Assigned task :: Your answer must consist solely of the lines from the start of the entries below through the line with "asyncio event loop.", unchanged.

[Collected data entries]
- Opening Delimiter -

(* ===== verification/Server.v ===== *)
(** * The server: requests in flight together

    The application runs under uvicorn (one worker by default) on one
    asyncio event loop.  A request that reaches a route with [get_db]
    passes through three phases, and the phases of different requests
    interleave:
    - enter: FastAPI's [solve_dependencies] runs the generator [get_db]
      (src/main.py lines 39-41) up to its [yield] in the threadpool
      ([contextmanager_in_threadpool]), an [await] during which other
      requests progress: [SessionLocal()] opens the request's session;
    - middle: back on the event loop, the body parameter is validated,
      the [async def] endpoint ([create_book], lines 57-63, or
      [get_books], lines 66-68) runs and its result is validated against
      the [response_model].  None of this awaits anything that suspends:
      the SQLAlchemy calls are synchronous and block the loop, so the
      middle phase of a request is atomic;
    - exit: leaving the request's exit stack resumes [get_db] in the
      threadpool, whose [finally] block closes the session (line 44), and
      the response leaves.
    A request no route takes, and a POST whose body is not JSON, is
    answered without [get_db], in one step.  [task_step] is one phase of
    one request; [step] is the server's transition relation: a new
    request arrives, or one request in flight takes its next phase. *)

From stdpp Require Import relations.
From S2P Require Import Prelude Datetime Json Schema Sqlite Orm Handlers App Refinement Invariant Availability.

Import Json Table Orm Handlers App Refinement Invariant Availability.

Module Server.
Local Open Scope py_scope.

(** Where a request is in its handling. *)
Inductive phase : Type :=
| Received                                   (** read, not yet started *)
| Entered (ep : endpoint) (db : nat)         (** [get_db] suspended at [yield db] *)
| Returned (o : outcome exc payload) (db : nat)  (** the endpoint and its validation are over *)
| Sent (r : response).                       (** the response has left *)

Record task : Type := mkTask {
  t_req : request;
  t_phase : phase
}.

Record config : Type := mkConfig {
  c_world : world;
  c_tasks : list task
}.

(** The endpoint whose dependencies a request reaches: a route matches
    its method and path, and its body is not a JSON decoding error of
    a route that reads a body. *)
Definition routed (req : request) : option endpoint :=
  match find_full (req_method req) (req_path req) with
  | Some r =>
      match route_endpoint r, req_body req with
      | EpCreateBook, MalformedJson _ _ => None
      | ep, _ => Some ep
      end
  | None => None
  end.

(** The response as it leaves the server: Starlette answers a HEAD on
    the GET route like the GET, and uvicorn's HTTP protocol writes no
    body for a HEAD request. *)
Definition finish (req : request) (resp : response) : response :=
  if decide (req_method req = HEAD) then mkResponse (status resp) PEmpty else resp.

(** The exit phase: [get_db] resumes with the outcome of the endpoint,
    and its [finally] block closes the session. *)
Definition exit_phase (o : outcome exc payload) (db : nat) : OrmM payload :=
  try_finally (fun w => (o, w)) (get_db_exit db).

(** One phase of one request. *)
Definition task_step (req : request) (ph : phase) (w : world) : option (phase * world) :=
  match ph with
  | Received =>
      match routed req with
      | Some ep =>
          match get_db_enter w with
          | (Ret db, w') => Some (Entered ep db, w')
          | (Raise e, w') => Some (Sent (finish req (to_response (Raise e))), w')
          end
      | None => let '(r, w') := app req w in Some (Sent r, w')
      end
  | Entered ep db =>
      let '(o, w') := endpoint_body ep (req_body req) db w in Some (Returned o db, w')
  | Returned o db =>
      let '(o', w') := exit_phase o db w in Some (Sent (finish req (to_response o')), w')
  | Sent _ => None
  end.

(** The server's transitions: a request arrives, or a request in flight
    takes its next phase; the others wait. *)
Inductive step : config -> config -> Prop :=
| step_arrive (c : config) (req : request) :
    step c (mkConfig (c_world c) (c_tasks c ++ [mkTask req Received]))
| step_run (c : config) (i : nat) (tk : task) (ph : phase) (w' : world) :
    c_tasks c !! i = Some tk ->
    task_step (t_req tk) (t_phase tk) (c_world c) = Some (ph, w') ->
    step c (mkConfig w' (<[i := mkTask (t_req tk) ph]> (c_tasks c))).

(** The server when the application has started. *)
Definition start (disk : string -> option table) (clock : nat -> Datetime.t) (rand : nat -> Z) : config :=
  mkConfig (startup disk clock rand) [].

(** A schedule: the transitions, in order. *)
Inductive event : Type := Arrive (req : request) | Run (i : nat).

Definition server_step (e : event) (c : config) : option config :=
  match e with
  | Arrive req => Some (mkConfig (c_world c) (c_tasks c ++ [mkTask req Received]))
  | Run i =>
      tk ← c_tasks c !! i;
      '(ph, w') ← task_step (t_req tk) (t_phase tk) (c_world c);
      Some (mkConfig w' (<[i := mkTask (t_req tk) ph]> (c_tasks c)))
  end.

Fixpoint run_events (es : list event) (c : config) : option config :=
  match es with
  | [] => Some c
  | e :: es' => c' ← server_step e c; run_events es' c'
  end.


(** ** One request alone *)

(** [SessionLocal()] opens the session after the last one. *)
Lemma get_db_enter_fresh (w : world) :
  get_db_enter w = (Ret (length (w_sessions w)), set_sessions (w_sessions w ++ [fresh_session]) w).
Proof. reflexivity. Qed.

(** A request that reaches [get_db] is answered by its endpoint's
    handler. *)
Lemma app_routed (req : request) (ep : endpoint) (w : world) :
  routed req = Some ep ->
  app req w = let '(o, w') := run_endpoint ep (req_body req) w in (finish req (to_response o), w').
Proof.
  unfold routed, app, finish. cbv zeta. destruct (find_full _ _) as [r|]; [|discriminate].
  intros Hr. unfold handle.
  destruct (route_endpoint r), (req_body req); invc Hr;
    destruct (run_endpoint _ _ w); destruct (decide _); reflexivity.
Qed.

(** A request that does not reach [get_db] changes nothing, and its
    response does not depend on the world. *)
Lemma app_unrouted (req : request) (w w2 : world) :
  routed req = None -> snd (app req w) = w /\ fst (app req w) = fst (app req w2).
Proof.
  unfold routed, app. cbv zeta. destruct (find_full _ _) as [r|].
  - unfold handle. destruct (route_endpoint r), (req_body req); try discriminate.
    intros _. destruct (decide _); split; reflexivity.
  - intros _. destruct (path_known _); [|destruct (_ && _)]; split; reflexivity.
Qed.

- Closing Delimiter -

Answer for the task ::
(* ===== verification/Server.v ===== *)
(** * The server: requests in flight together

    The application runs under uvicorn (one worker by default) on one
    asyncio event loop.  A request that reaches a route with [get_db]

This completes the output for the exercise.